By Lisa Occhino
I think it would be best for me to start this off will full disclosure: I am a huge Sara Bareilles fan. (And if you’ve been reading The Groove for a while, you’ve probably begun to notice a trend in my Editor’s Picks.) My musical taste is all over the place, but she’s one of the only singer/songwriters who’s had a steady influence on my music and has remained a constant inspiration in my life. I’ve always felt very connected with Sara’s work, and upon first listen of The Blessed Unrest, I found that the next chapter of her musical journey is no exception.
“I named this record after a famous quote from Martha Graham, who says that this sense of feeling unsettled with what you have created is actually a divine gift, meant to drive us forward into our future endeavors,” Sara explained in the email newsletter she sent out on the day of the album release. “I love that idea. Onward towards our future selves.”
The California native took a leap of faith and made the move to New York City, providing her with the inspiration for several tracks on the album. This most obviously manifests itself in the tender ballad “Manhattan” and also sets the scene for “Chasing the Sun,” which explores the heavy topic of mortality: “So how do you do it with just words and just music / Capture the feeling that my earth is somebody’s ceiling / Can I deliver in sound, the weight of the ground / Of a cemetery in the center of Queens.” This was the first track that immediately grabbed me, and one that I believe is a strong contender to be the single that follows “Brave.”
In an interview with Billboard, Sara explains that she wanted to challenge herself by approaching her songwriting process from a completely new perspective for the creation of this record: “I felt antsy when thinking about coming from the same angle [with this album],” she says. “Like, ‘OK, I’m going to sit down at the piano and write some songs, then I’ll pick a producer.’ The whole methodology being a mirror image of what had come before just wasn’t feeling exciting.” Her new creative approach is best exemplified in “Eden,” “Satellite Call,” and “Cassiopeia,” in which she steps away from her tried-and-true pop piano formula and branches out with the incorporation of synthy textures, subject matter that goes far beyond the usual falling in love and heartbreak, and unusual forms that don’t necessarily fit into the pop mold.
But not to worry, fans of her getting-over-a-breakup songs – “Little Black Dress” is very reminiscent of “Gonna Get Over You” with the punchiness of “King of Anything,” reminding us that fun, upbeat, piano-based songs are still very much a part of her musical personality.
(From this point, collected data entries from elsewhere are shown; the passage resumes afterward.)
(** The outcome of one HTTP exchange: the transport fails with a
    [requests.RequestException], or a response arrives. *)
Inductive http_outcome : Type :=
| TransportError (msg : string)
| Answer (r : response).

Inductive http_method : Type := GET | POST.

Record request : Type := {
  req_method : http_method;
  req_url : string;
  req_json : option (dict json)
}.

Definition network : Type := request -> http_outcome.

Definition send (net : network) (rq : request) : result response :=
  match net rq with
  | TransportError msg => Raise (RequestException msg)
  | Answer r => Return r
  end.

Definition requests_get (net : network) (url : string) : result response :=
  send net {| req_method := GET; req_url := url; req_json := None |}.

Definition requests_post (net : network) (url : string) (payload : dict json)
  : result response :=
  send net {| req_method := POST; req_url := url; req_json := Some payload |}.

(** [response.json()]. *)
Definition response_json (r : response) : result json :=
  match decoded_body r with
  | NotJson err => Raise (RequestException err)
  | Json v => Return v
  end.

(** [v.get(key, default)]: only a dictionary has the method. *)
Definition py_get (v : json) (key : string) (default : json) : result json :=
  match v with
  | JObj members => Return (get_or (dict_get members key) default)
  | _ => Raise (AttributeError "object has no attribute 'get'")
  end.
Lemma build_empty_template size cell_dims dangling symmetric prune :
  exec (build_lists size [] [] cell_dims dangling symmetric prune) empty_lattice
  = Ok tt empty_lattice.
Proof.
  rewrite (exec_build_lists _ _ _ _ _ _ _ empty_lattice).
  - rewrite exec_bind. destruct prune; [|done].
    rewrite exec_prune_vectors_no_dangler; [done|].
    intros a Ha. by apply elem_of_nil in Ha.
  - unfold resolve_edges. by rewrite exec_bind, phase1_empty_template, phase2_empty_template.
Qed.

(** C10. The writer raises [ValueError], in the bounding box and before it
    opens the file, exactly when the lattice's atom list is empty; on any
    other lattice it writes its file. The build over a template without
    points and connections ends with an empty atom list, so the writer
    raises on its lattice. *)
Theorem writer_needs_atoms format_float lattice filename :
  match full_atom_list lattice with
  | [] => LammpsDataWriter_init format_float lattice filename = inl ValueError
  | _ :: _ => ∃ data_file_lines,
      LammpsDataWriter_init format_float lattice filename = inr (filename, data_file_lines)
  end
  ∧ ∀ size cell_dims dangling symmetric prune,
      ∃ st, exec (build_lists size [] [] cell_dims dangling symmetric prune) empty_lattice
            = Ok tt st
            ∧ LammpsDataWriter_init format_float st filename = inl ValueError.
Proof.
  split.
  - unfold LammpsDataWriter_init, atoms.
    destruct (full_atom_list lattice) as [|r l]; [done|].
    destruct (bounding_box_nonempty (deref lattice <$> r :: l)) with
      (axes := [0; 1; 2]%nat) (boxmin := @nil float) (boxmax := @nil float)
      as [[boxmin boxmax] ->]; [done|]. by eexists.
  - intros. exists empty_lattice. split; [apply build_empty_template|done].
Qed.

(** ** The fuel of the pruning loops is enough on every state

    The loops of [_prune_vectors] are given as many rounds as they can need:
    from no state at all do they run out of them. *)

Lemma list_remove_length {A} (eqb : A → A → bool) x l l' :
  list_remove eqb x l = Some l' → length l = S (length l').
Proof.
  revert l'. induction l as [|y l IH]; intros l' H; [done|].
  simpl in H. destruct (eqb y x); [by injection H as <-|].
  destruct (list_remove eqb x l) as [l''|]; [|done].
  injection H as <-. simpl. f_equal. by apply IH.
Qed.

(** An outcome that is no loss of fuel and, when a result, comes with the
    same atom list and a vector list that is no longer. *)
Definition settles {A} (st : Lattice) (out : outcome A) : Prop :=
  match out with
  | Ok _ st' =>
      full_atom_list st' = full_atom_list st
      ∧ (length (vector_list st') ≤ length (vector_list st))%nat
  | Raise _ _ => True
  | OutOfFuel => False
  end.

Lemma settles_remove_block (b : bool) r c st :
  settles st (exec (if b then add_bonds r (-1) ;; vector_list_remove c else mret tt) st).
Proof.
  destruct b; [|by simpl].
  rewrite exec_bind, exec_add_bonds. unfold vector_list_remove.
  rewrite exec_bind, exec_get. cbn [vector_list set_heap].
  destruct (list_remove pair_eqb c (vector_list st)) as [l|] eqn:Hl; [|done].
  rewrite exec_put. apply list_remove_length in Hl. simpl. split; [done|lia].
Qed.

Lemma settles_prune_scan d : ∀ fuel i st,
  (length (vector_list st) - i < fuel)%nat → settles st (exec (prune_scan fuel d i) st).
Proof.
  induction fuel as [|fuel IH]; intros i st Hfuel; [lia|].
  cbn [prune_scan]. rewrite exec_bind, exec_get.
  destruct (vector_list st !! i) as [c|] eqn:Hc; [|by simpl].
  apply lookup_lt_Some in Hc. rewrite exec_bind.
  pose proof (settles_remove_block (pair_origin c =? d)%nat (pair_partner c) c st) as H1.
  destruct (exec (if (pair_origin c =? d)%nat then _ else _) st) as [[] st1| |]; try done.
  destruct H1 as [Hf1 Hl1]. rewrite exec_bind.
  pose proof (settles_remove_block (pair_partner c =? d)%nat (pair_origin c) c st1) as H2.
  destruct (exec (if (pair_partner c =? d)%nat then _ else _) st1) as [[] st2| |]; try done.
  destruct H2 as [Hf2 Hl2].
  pose proof (IH (S i) st2) as H3.
  destruct (exec (prune_scan fuel d (S i)) st2) as [[] st3| |]; simpl in *.
  - destruct H3 as [Hf3 Hl3]; [lia|]. split; [congruence|lia].
  - done.
  - apply H3. lia.
Qed.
For some reason, “I Choose You” was one that didn’t hit me right away, but over the course of a few days, this sweet love song managed to gradually grow on me until I had it on repeat. “1000 Times” takes the cake on this album for track that cuts to your core the deepest, especially Sara’s emotional delivery on the final chorus: “’Cause I would die to make you mine / Bleed me dry each and every time / I don’t mind, no I don’t mind it / I would come back 1000 times.” It doesn’t quite live up to her older songs like “Gravity,” “The Light,” and “Breathe Again” in the chills inducing, tug-at-the-heartstrings department, but it’s definitely up there.
In the aforementioned email newsletter, Sara went on to say: “I am as proud of this as I am of anything I have ever done, and although it’s scary to let it go, I know it makes so much more sense in your hands than mine. I am grateful, and I am content. Today I am satisfied.”
Give The Blessed Unrest a listen if you haven’t already. Trust me, it’s worth it.